The fragility of this sort of bodily capital becomes a real problem when society decides that these skills are important for its survival. While a martial art may best been imagined as an intergenerational project, the bodies that actually express, and are constructed by, this knowledge have at best a fleeting association with it. So how do martial institutions bridge this biologically given gap?

Drawing on Bourdieu’s writings on the sociology of sport, Brown concludes that lineages allow individual skills to be transformed into “incorporated capital.” Through direct contact with a teacher these movements, pressures, energies and feelings can be passed from teacher to student. But their transformation into a source of personal capital does something even more important. It creates an incentive to promote the process of dissemination. As both Brown and Bourdieu note, the creation of specific lineages creates a specific social mechanism by which incorporated capital can be transformed into social capital (webs of relationships), economic capital (money) and even symbolic capital (identity, social status and power.)

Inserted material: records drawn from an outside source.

Lemma reclaim_keeps : used_head_ (ring s) <> last_used_ (ring s) ->
  exists r', reclaim (ring s) = Ok (c_buf c, len, r') /\ Inv q (mkSystem r' (seen s) (owned s)) (mkGhost (c_descs c ++ fr) (l1 ++ l2) fre dn) /\
    used_head_ r' = used_head_ (ring s) /\ used_idx r' = used_idx (ring s) /\ last_used_ r' = u16 (last_used_ (ring s) + 1).
Proof.
  intros Hne. destruct reclaim_run as (l & z & El & Hz & Hzl & E). eexists. split; [exact E |]. split; [| done].
  destruct (i_q _ _ _ HI) as [Hq (k & Hk1 & Hk)]. pose proof (i_lens _ _ _ HI) as (L1 & L2 & L3 & L4).
  assert (forall x, x ∈ c_descs c -> x ∉ fr /\ x ∉ used_descs (l1 ++ l2)) as Hdis by apply reclaim_disjoint.
  assert (z ∈ c_descs c) as Hzc by (rewrite El; apply elem_of_app; right; by left).
  pose proof (inv_total HI) as Ht. cbn [g free flight] in Ht. rewrite used_descs_app, !length_app in Ht.
  change (used_descs (c :: l2)) with (c_descs c ++ used_descs l2) in Ht. rewrite length_app in Ht.
  pose proof HI as [_ HI2 _ HI4 [HI5 HI5'] HI6 HI7 _ HI9 HI10 HI11 HI12 [HI13 HI13'] (kl & Hkl & HI14) HI15 HI16].
  cbn [g free flight fresh_ done_] in *.
  apply Forall_app in HI7 as [Hf1 Hf2]. apply Forall_cons in Hf2 as [[Hc1 Hc2] Hf2].
  split; cbn [ring seen owned free flight fresh_ done_ set_ref set_last_used set_descs desc_ avail_ring used_ring buf_references_ qsize_
    free_head_ free_count_ avail_idx_ avail_idx last_used_ used_idx used_head_]; try done.
  - split; [done | by exists k].
  - unfold relink. rewrite length_alter, length_insert. done.
  - rewrite <- HI4, !used_descs_app. change (used_descs (c :: l2)) with (c_descs c ++ used_descs l2).
    rewrite (Permutation_app_comm (c_descs c)), <- app_assoc. apply Permutation_app_head.
    rewrite app_assoc, (Permutation_app_comm (c_descs c)), <- app_assoc. done.
  - split; [| done]. rewrite El. apply relink_free; [by rewrite <- El | done | done | done | by apply Hdis | done].
  - rewrite HI6, length_app, Nat2Z.inj_add, Z.add_comm. apply wrap_small. unfold in_u. nia.
  - pose proof (proj2 (Forall_app _ _ _) (conj Hf1 Hf2)) as Hf. rewrite Forall_forall in Hf |- *. intros c' Hc'. destruct (Hf c' Hc') as [H1 H2]. split.
    + apply (desc_linked_frame (desc_ (ring s))); [| done]. intros x Hx. apply (relink_spec z _ _ x). intros ->.
      by destruct (Hdis z Hzc) as [_ []]; eapply descs_in_used.
    + apply (flagged_frame (desc_ (ring s))); [| done]. intros x Hx. apply (relink_spec z _ _ x).
  - apply reclaim_refs.
  - unfold heads in *. rewrite fmap_app in HI9 |- *. cbn in HI9. rewrite <- Permutation_middle in HI9.
    rewrite app_assoc, <- Permutation_middle, <- app_assoc in HI9. by apply Permutation_cons_inv in HI9.
  - split; [apply wrap_range; lia |]. rewrite HI13', u16_add. f_equal. cbn. lia.
  - destruct kl as [|kl]; [exfalso; apply Hne; rewrite HI14, Z.add_0_r; apply wrap_small; unfold in_u; lia |].
    exists kl. split; [cbn in Hkl; lia |]. rewrite HI14, u16_add. f_equal. lia.
  - intros i e He. specialize (HI15 (S i) e He). rewrite <- HI15. do 2 f_equal.
    rewrite <- Z.add_mod_idemp_l, (u16_mod q k), Z.add_mod_idemp_l by (done || lia). f_equal. lia.
  - intros h n c' Hd Hc' Hh. eapply HI16; [right; exact Hd | | exact Hh]. rewrite elem_of_app, elem_of_cons. apply elem_of_app in Hc'. tauto.
Qed.
End Reclaim.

In short, engaging in lineage creation not only allows the traditional martial arts to overcome the limits of human mortality, but it provides the masters of these systems a platform from which to launch their own arguments about the true nature of the body, the uses it is best put to, the legitimacy of embodied social conflict, and the relationship between these factors and larger social questions. In short, multiple social theorists have been interested in sports and bodily practices precisely because such technologies relate to a number of theoretically and politically important questions.

Brown’s arguments are theoretically well supported and succinct. In fact, anyone who is interested in the social functions of lineages within the Japanese or Chinese martial arts will want to add this chapter to their reading list. But functional theories of outcomes should not be confused with organic explanations of why they are (re)created by certain individuals in specific times and places.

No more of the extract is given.